Rodzina 11-latka mieszka w Winter Park na Florydzie w Stanach Zjednoczonych. Jesse Brown był uczniem piątej klasy szkoły podstawowej i był bardzo aktywnym chłopcem - uczył się jeździć na motocrossie. Przed śmiercią Jesse skręcił kostkę na bieżni (16 stycznia), a gdy upadał, lekko się w nią zranił. Po kilku dniach (22 stycznia) matka chłopca zauważyła, że cała noga 11-latka pokryła się purpurowymi i czerwonymi plamami, wyglądającymi jak siniaki.
Jak podaje USA Today, rodzice od razu pojechali z chłopcem do szpitala, gdzie trafił na oddział intensywnej terapii. Lekarze zdiagnozowali u pacjenta zakażenie paciorkowcem (Streptococcus) grupy A. Mimo wprowadzonego leczenia po kilku dniach stan chłopca uległ pogorszeniu - wówczas okazało się, że paciorkowiec zmienił się w mięsożerną bakterię. Ta z kolei spowodowała martwicze zapalenie powięzi i doprowadziła do tego, że mózg Jessego zaczął puchnąć. 27 stycznia 11-latek zmarł.

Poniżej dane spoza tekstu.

(* ===== verification/Rankings.v ===== *)
(** * The leaderboards

    The properties of src/internal/projector/leaderboard/projector.go: what a rebuild leaves in Redis,
    that deliveries and a rebuild agree, and what a failure of Redis costs; with a Redis server on
    which they can be evaluated. *)

From stdpp Require Import sorting.
From S2P Require Import Prelude GoInt GoStrings Sha256 Json JsonDecode JsonRoundtrip Schema Prog Sql Wp Events Ledger WellFormed Preserve Money Recharge Gift GiftSpec Invariants InternalEvents Decode ReadModels Settlement Reconcile System Points Redis Wp2 Relay Consumers Leaderboard Board Rebuild BoardEvents Lab.

(** ** A Redis server *)

Definition lab_redis_handle : Handler RedisE Store := λ R e st,
  match e in RedisE R return R * Store with
  | EWrite c =>
      match redis_effect c st with
      | Some st' => (ROk tt, st')
      | None => (RErr (ErrText "WRONGTYPE"), st)
      end
  | EZRevRangeWithScores key start stop =>
      (ROk (take (Z.to_nat (stop + 1)) (merge_sort zrev (map_to_list (zset st key)))), st)
  end.

#[export] Instance lab_redis : Redis Store := { redis_handler := lab_redis_handle; content := id }.

#[export] Instance lab_redis_laws : RedisLaws Store.
Proof.
  split.
  - intros c st. unfold content, handle. simpl. unfold lab_redis_handle.
    unfold id. destruct (redis_effect c st); [by left|]. split; [|done]. by eexists.
  - intros key stop st Hstop. split; [done|]. right. eexists. split; [|done].
    split; [apply merge_sort_Permutation|apply StronglySorted_merge_sort; apply _].
Qed.

Lemma lab_redis_quiet : redis_quiet Store.
Proof.
  split.
  - intros c st [st' E]. unfold handle. simpl. unfold lab_redis_handle, content in *. simpl in *.
    unfold id in E. by rewrite E.
  - intros key start stop st. by eexists.
Qed.

#[export] Instance lab_map_order : MapOrder := λ A m, map_to_list m.

#[export] Instance lab_map_order_laws : MapOrderLaws.
Proof. intros A m. reflexivity. Qed.

(** ** The rebuild *)

Definition campaign_fits (ses : LiveSession) : Prop :=
  match ls_CampaignID ses with Some k => 0 ≤ k ≤ max_int64 | None => True end.

(** C35. A rebuild is exact. On a database and a Redis server that answer, whatever Redis held before,
    RebuildLiveSession succeeds, writes nothing to MySQL, and leaves in the contributor set of the
    session the coins of its accepted gifts per viewer, in the hash of each of its matches the points
    per creator, and in the set of its campaign the coins per creator over all sessions of the
    campaign; no other key changes. The totals are exact as long as they stay within 2^53. *)
Theorem rebuild_exact `{MySQL} `{MapOrderLaws} {S : Type} `{RedisLaws S} (env : Env) d (s : S) sid ses :
  quiet env → redis_quiet S → idle d → live_sessions (tables d) !! sid = Some ses →
  campaign_fits ses → countable (accepted_orders (tables d)) →
  let r := run (RebuildLiveSession sid) (d, s) in
  r.1 = None ∧ tables r.2.1 = tables d ∧ rebuilt (tables d) sid (content s) (content r.2.2).
Proof.
  intros Hq Hr Hi Hses Hk Hc r.
  apply (wp2_run false env (RebuildLiveSession sid)
    (λ r t' c' v s', r = None ∧ t' = tables d ∧ rebuilt (tables d) sid (content s) (content s')) d s
    (λ _, Hq) Hi).
  by apply (RebuildLiveSession_wp Hr sid ses).
Qed.

(** The store as it was before: a wrong kind of value, and another session's board. *)
Definition lab_store : Store :=
  {["lb:contributors:9001" := Hash {["stale" := 7]}; "lb:contributors:9002" := ZSet {["2002" := 3]}]}.

Lemma lab_after_countable : countable (accepted_orders (tables lab_after)).
Proof.
  assert (Hrows : map (λ o, (go_ViewerID o, go_CreatorID o, go_ChargedCoins o, go_MatchPointsAdded o, go_MatchID o))
    (accepted_orders (tables lab_after)) = [(2001, 1001, 10, 10, Some 8001)]) by (vm_compute; reflexivity).
  destruct (accepted_orders (tables lab_after)) as [|o [|o' l]]; try done. injection Hrows as Hv Hcr Hc Hp Hm.
  split; simpl.
  - intros x [<-|[]]. rewrite Hm. int_bounds. lia.
  - intros x [<-|[]]. int_bounds. lia.
  - unfold f64_exact. lia.
  - int_bounds. lia.
Qed.

Definition lab_session : LiveSession :=
  {| ls_LiveSessionID := 9001; ls_CreatorID := 1001; ls_CampaignID := Some 7001;
     ls_Status := LiveSessionsStatusOPEN; ls_StartedAt := 0; ls_ClosedAt := None |}.

Lemma rebuild_exact_witness :
  (run (RebuildLiveSession 9001) (lab_after, lab_store)).2.2
  = {["lb:contributors:9001" := ZSet {["2001" := 10]}; "match:score:8001" := Hash {["creator_1001_points" := 10]};
      "lb:campaign:7001" := ZSet {["1001" := 10]}; "lb:contributors:9002" := ZSet {["2002" := 3]}]}
  ∧ rebuilt (tables lab_after) 9001 (content lab_store)
      (content (run (RebuildLiveSession 9001) (lab_after, lab_store)).2.2).
Proof.
  split; [vm_compute; reflexivity|].
  assert (Hi : idle lab_after) by (vm_compute; reflexivity).
  assert (Hses : live_sessions (tables lab_after) !! 9001 = Some lab_session) by (vm_compute; reflexivity).
  assert (Hk : campaign_fits lab_session) by (unfold campaign_fits; simpl; int_bounds; lia).
  destruct (rebuild_exact lab_env lab_after lab_store 9001 lab_session lab_quiet lab_redis_quiet
    Hi Hses Hk lab_after_countable) as (_ & _ & Hr).
  exact Hr.
Defined.

(** ** Deliveries *)

(** C36. Deliveries and a rebuild give the same leaderboards. From an empty Redis, the events of all
    accepted gifts, delivered in any order and each at least once, leave exactly the boards that a
    rebuild of any session would write: the rebuild then changes no key. *)
Theorem deliveries_are_rebuild `{MySQLLaws} `{MapOrderLaws} {S : Type} `{RedisLaws S} (env : Env) d (s : S)
    (eid : GiftOrder → Z) xs sid ses :
  let t := tables d in let os := accepted_orders t in
  quiet env → redis_quiet S → idle d → content s = ∅ →
  (∀ o, In o os → lb_applied t (eid o) = false) → unique_key eid os →
  countable os → (∀ o, In o os → board_ids (campaign_of t) o) → matches_in_session os →
  delivers (campaign_of t) os xs → (∀ o, In o os → ∃ evt, In (o, evt) xs) →
  is_uint64 sid → live_sessions t !! sid = Some ses → campaign_fits ses →
  let r := run (apply_deliveries eid xs) (d, s) in
  let r' := run (RebuildLiveSession sid) r.2 in
  r.1 = None ∧ boards (campaign_of t) os (content r.2.2) ∧ r'.1 = None ∧ content r'.2.2 = content r.2.2.
Proof.
  intros t os Hq Hr Hi Hempty Hnone Huq Hc Hids Hone Hxs Hall Hsid Hses Hk r r'.
  assert (Hnd : base.NoDup os) by (apply NoDup_ListNoDup; by eapply NoDup_map_inv).
  assert (Hstart : progress (campaign_of t) eid os [] (tables d) (content s)).
  { split; [constructor|by intros o []|intros o Ho; by rewrite Hnone|]. rewrite Hempty.
    split; intros i Hi'; done. }
  pose proof (deliveries_wp Hr (campaign_of t) eid os (λ o o', unique_key_inj eid os o o' Huq) Hc Hids xs [] _
    (counters d) s Hxs Hstart) as Hw.
  pose proof (wp2_run false env _ _ d s (λ _, Hq) Hi Hw) as Hpost. cbv zeta in Hpost. fold r in Hpost.
  destruct r as [r1 [d1 s1]]. simpl in *. destruct Hpost as (-> & Hidle & Hsame & dn & Hp & _ & Hin).
  assert (Hperm : dn ≡ₚ os).
  { apply NoDup_Permutation; [apply Hp|done|]. intros o. rewrite !list_elem_of_In. split; [apply Hp|].
    intros Ho. destruct (Hall o Ho) as [evt Hevt]. by apply (Hin (o, evt)). }
  assert (Hb : boards (campaign_of t) os (content s1)) by (by eapply boards_perm, Hp).
  assert (Hid1 : idle d1) by (unfold idle; by destruct (tx d1)).
  assert (Ho1 : accepted_orders (tables d1) = os) by (by rewrite Hsame).
  assert (Hc1 : campaign_of (tables d1) = campaign_of t) by (by rewrite Hsame).
  pose proof (wp2_run false env (RebuildLiveSession sid)
    (λ r _ _ _ s', r = None ∧ rebuilt (tables d1) sid (content s1) (content s')) d1 s1 (λ _, Hq) Hid1) as Hre.
  destruct Hre as [Hr1 Hr2].
  { apply (RebuildLiveSession_wp Hr sid ses); [by rewrite Hsame|done|by rewrite Ho1|done]. }
  fold r' in Hr1, Hr2. split_and!; [done..|].
  apply (rebuilt_same (tables d1) sid os); rewrite ?Ho1, ?Hc1; try done.
  intros k. unfold campaign_of. fold t in Hses. rewrite Hses. simpl. intros Hk'.
  unfold campaign_fits in Hk. rewrite Hk' in Hk. int_bounds. lia.
Qed.

Definition lab_order_1 : GiftOrder :=
  {| go_GiftOrderID := 1; go_ViewerID := 2001; go_CreatorID := 1001; go_LiveSessionID := 9001;
     go_MatchID := Some 8001; go_GiftID := "ROSE"; go_Quantity := 10; go_ChargedCoins := 10;
     go_MatchPointsAdded := 10; go_DiamondReward := 10; go_PostBalance := Some 1490;
     go_Status := GiftOrdersStatusACCEPTED; go_RejectCode := None; go_RequestID := "g-1";
     go_BodyHash := match gift_orders (tables lab_after) with o :: _ => go_BodyHash o | [] => [] end;
     go_CreatedAt := match gift_orders (tables lab_after) with o :: _ => go_CreatedAt o | [] => 0 end |}.

Definition lab_event_1 : LiveGiftAcceptedV1 :=
  {| ga_EventType := giftAcceptedTopic; ga_GiftOrderID := 1; ga_ViewerID := 2001; ga_CreatorID := 1001;
     ga_LiveSessionID := 9001; ga_CampaignID := Some 7001; ga_MatchID := Some 8001; ga_GiftID := "ROSE";
     ga_Quantity := 10; ga_ChargedCoins := 10; ga_MatchPoints := 10; ga_DiamondReward := 10;
     ga_RequestID := "g-1" |}.

Lemma lab_accepted : accepted_orders (tables lab_after) = [lab_order_1].
Proof. vm_compute. reflexivity. Qed.

(** The event of the lab's gift, delivered twice. *)
Definition lab_deliveries : list (GiftOrder * LiveGiftAcceptedV1) :=
  [(lab_order_1, lab_event_1); (lab_order_1, lab_event_1)].

Lemma deliveries_are_rebuild_witness :
  let r := run (apply_deliveries go_GiftOrderID lab_deliveries) (lab_after, (∅ : Store)) in
  content (run (RebuildLiveSession 9001) r.2).2.2 = content r.2.2.
Proof.
  assert (Hi : idle lab_after) by (vm_compute; reflexivity).
  assert (Hses : live_sessions (tables lab_after) !! 9001 = Some lab_session) by (vm_compute; reflexivity).
  assert (Hk : campaign_fits lab_session) by (unfold campaign_fits; simpl; int_bounds; lia).
  assert (Hcamp : campaign_of (tables lab_after) 9001 = Some 7001) by (vm_compute; reflexivity).
  pose proof lab_after_countable as Hc.
  pose proof (deliveries_are_rebuild lab_env lab_after (∅ : Store) go_GiftOrderID lab_deliveries 9001
    lab_session) as Hth. cbv zeta in Hth. rewrite lab_accepted in *.
  assert (Hd : delivers (campaign_of (tables lab_after)) [lab_order_1] lab_deliveries).
  { intros x [<-|[<-|[]]]; (split; [by left|]); (split; try done); simpl; by rewrite Hcamp. }
  assert (Hnew : ∀ o, In o [lab_order_1] → lb_applied (tables lab_after) (go_GiftOrderID o) = false).
  { intros o [<-|[]]. vm_compute. reflexivity. }
  assert (Hids : ∀ o, In o [lab_order_1] → board_ids (campaign_of (tables lab_after)) o).
  { intros o [<-|[]]. unfold board_ids. change (go_LiveSessionID lab_order_1) with 9001.
    rewrite Hcamp. int_bounds. lia. }
  assert (Hone : matches_in_session [lab_order_1]) by (by intros o o' [<-|[]] [<-|[]]).
  assert (Hall : ∀ o, In o [lab_order_1] → ∃ evt, In (o, evt) lab_deliveries).
  { intros o [<-|[]]. exists lab_event_1. by left. }
  assert (Huq : unique_key go_GiftOrderID [lab_order_1]).
  { apply List.NoDup_cons; [by intros []|apply List.NoDup_nil]. }
  assert (Hsid : is_uint64 9001) by (int_bounds; lia).
  destruct (Hth lab_quiet lab_redis_quiet Hi eq_refl Hnew Huq Hc Hids Hone Hd Hall Hsid Hses Hk)
    as (_ & _ & _ & Hr).
  exact Hr.
Defined.

(** ** Failures of Redis *)

(** A known event never reaches Redis, whatever fails. *)
Lemma known_event_skips `{MySQLLaws} {S : Type} `{RedisLaws S} F event evt t c (s : S) :
  lb_applied t event = true →
  wp2 F (ApplyAcceptedGift event evt) (λ r t' c' v s', t' = t ∧ v = None ∧ s' = s ∧ (F = false → r = None))
    t c None s.
Proof.
  intros Hdup. apply lb_dedupe_wp.
  - intros ->. done.
  - intros -> v. by apply wp2_ret.
  - intros _. simpl. apply wp2_try, wp2_sql, wp_commit; [intros ->; done..|]. by apply wp2_ret.
  - by rewrite Hdup.
Qed.

(** C37. A gift whose write to Redis fails is lost to the leaderboards. The event is recorded as
    applied before Redis is written, so when the first command is refused the call returns the error
    with the event already marked; every later delivery of it, on any database connection, leaves
    Redis as it is, and is answered without error as soon as the database answers. *)
Theorem refused_update_lost `{MySQLLaws} {S : Type} `{RedisLaws S} (env : Env) d (s : S) event evt err :
  quiet env → idle d → lb_applied (tables d) event = false →
  (handle (EWrite (ZIncrBy (contributorKey (ga_LiveSessionID evt)) (f64 (ga_ChargedCoins evt))
     (FormatUint (ga_ViewerID evt)))) s).1 = RErr err →
  let r := run (ApplyAcceptedGift event evt) (d, s) in
  r.1 = Some err ∧ lb_applied (tables r.2.1) event = true
  ∧ ∀ (env' : Env) (d' : Db) (s' : S), idle d' → tables d' = tables r.2.1 →
      let r' := run (ApplyAcceptedGift event evt) (d', s') in
      r'.2.2 = s' ∧ (quiet env' → r'.1 = None).
Proof.
  intros Hq Hi Hnew Herr r.
  assert (Hpost : r.1 = Some err ∧ lb_applied (tables r.2.1) event = true).
  { apply (wp2_run false env (ApplyAcceptedGift event evt)
      (λ r t' _ _ _, r = Some err ∧ lb_applied t' event = true) d s (λ _, Hq) Hi).
    apply lb_dedupe_wp; [done|done|by rewrite Hnew|]. intros _ ts.
    apply wp2_try, wp2_sql, wp_commit; [done|done|].
    apply wp2_try, wp2_other. cbv zeta. rewrite Herr. split; [done|].
    by rewrite lb_applied_mark, Z.eqb_refl, orb_true_r. }
  destruct Hpost as [Hr Hknown]. split_and!; [done..|]. intros env' d' s' Hi' Ht r'.
  rewrite <- Ht in Hknown. split.
  - apply (wp2_run true env' (ApplyAcceptedGift event evt) (λ _ _ _ _ s1, s1 = s') d' s' ltac:(done) Hi').
    eapply wp2_mono; [by apply known_event_skips|]. intros a t' c' v s1 (_ & _ & -> & _). done.
  - intros Hq'. apply (wp2_run false env' (ApplyAcceptedGift event evt) (λ r _ _ _ _, r = None) d' s'
      (λ _, Hq') Hi').
    eapply wp2_mono; [by apply known_event_skips|]. intros a t' c' v s1 (_ & _ & _ & Ha). auto.
Qed.

(** A server whose first commands fail. *)
Record Flaky := { fl_down : nat; fl_store : Store }.

Definition flaky_handle : Handler RedisE Flaky := λ R e s,
  match fl_down s with
  | S n =>
      let s' := {| fl_down := n; fl_store := fl_store s |} in
      match e in RedisE R return R * Flaky with
      | EWrite _ => (RErr ErrConn, s')
      | EZRevRangeWithScores _ _ _ => (RErr ErrConn, s')
      end
  | O => let r := lab_redis_handle R e (fl_store s) in (r.1, {| fl_down := 0; fl_store := r.2 |})
  end.

#[export] Instance flaky_redis : Redis Flaky := { redis_handler := flaky_handle; content := fl_store }.

#[export] Instance flaky_redis_laws : RedisLaws Flaky.
Proof.
  split.
  - intros c [[|n] st]; unfold handle, content; simpl.
    + unfold lab_redis_handle. destruct (redis_effect c st); [by left|]. split; [|done]. by eexists.
    + destruct (redis_effect c st); [right|]; (split; [by eexists|by auto]).
  - intros key stop [[|n] st] Hstop; (split; [done|]); [|left; by eexists].
    exact (proj2 (redis_range (S := Store) key stop st Hstop)).
Qed.

Lemma refused_update_lost_witness :
  let flaky := {| fl_down := 1; fl_store := ∅ |} in
  let r := run (ApplyAcceptedGift 1 lab_event_1) (lab_after, flaky) in
  r.1 = Some ErrConn ∧ (run (ApplyAcceptedGift 1 lab_event_1) r.2).1 = None
  ∧ fl_store (run (ApplyAcceptedGift 1 lab_event_1) r.2).2.2 = ∅.
Proof.
  cbv zeta.
  assert (Hi : idle lab_after) by (vm_compute; reflexivity).
  assert (Hnew : lb_applied (tables lab_after) 1 = false) by (vm_compute; reflexivity).
  pose proof (refused_update_lost (S := Flaky) lab_env lab_after {| fl_down := 1; fl_store := ∅ |} 1
    lab_event_1 ErrConn lab_quiet Hi Hnew) as Hth.
  destruct (Hth eq_refl) as (Hr & _ & _).
  split_and!; [exact Hr|vm_compute; reflexivity|vm_compute; reflexivity].
Defined.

Zakażenie doprowadziło do śmierci chłopca w ciągu zaledwie kilku dni od momentu diagnozy. Rodzice 11-latka postanowili w końcu nagłośnić jego historię, by przestrzec rodziny innych dzieci. Jesse był określany przez rodziców "cudownym dzieckiem" - lekarze wcześniej orzekli bowiem, że nie będą mogli mieć własnych dzieci. Jesse był jedynakiem i nie zmagał się z żadnymi chorobami. Ścigał się na BMX-ach i trenował tajski boks.
Przeczytaj więcej aktualnych informacji na stronie głównej Gazeta.pl.
Według lekarzy paciorkowiec dostał się przez ranę na skręconej kostce - noga 11-latka była więc już wówczas osłabiona. To też miało sprawić, że paciorkowiec rozwinął się w zabójczą infekcję.
Paciorkowce typu A są odpowiedzialne m.in. za wywołanie anginy. W większości przypadków zakażenie nie prowadzi do ciężkich infekcji. W rzadkich przypadkach może jednak dojść do infekcji wtórnej i przekształcenia się w bakterię np. mięsożerną. Wśród objawów, które mogą sugerować poważną infekcję, wymienione zostały gorączka, zaczerwienienie, obrzęk i nieprzyjemny zapach.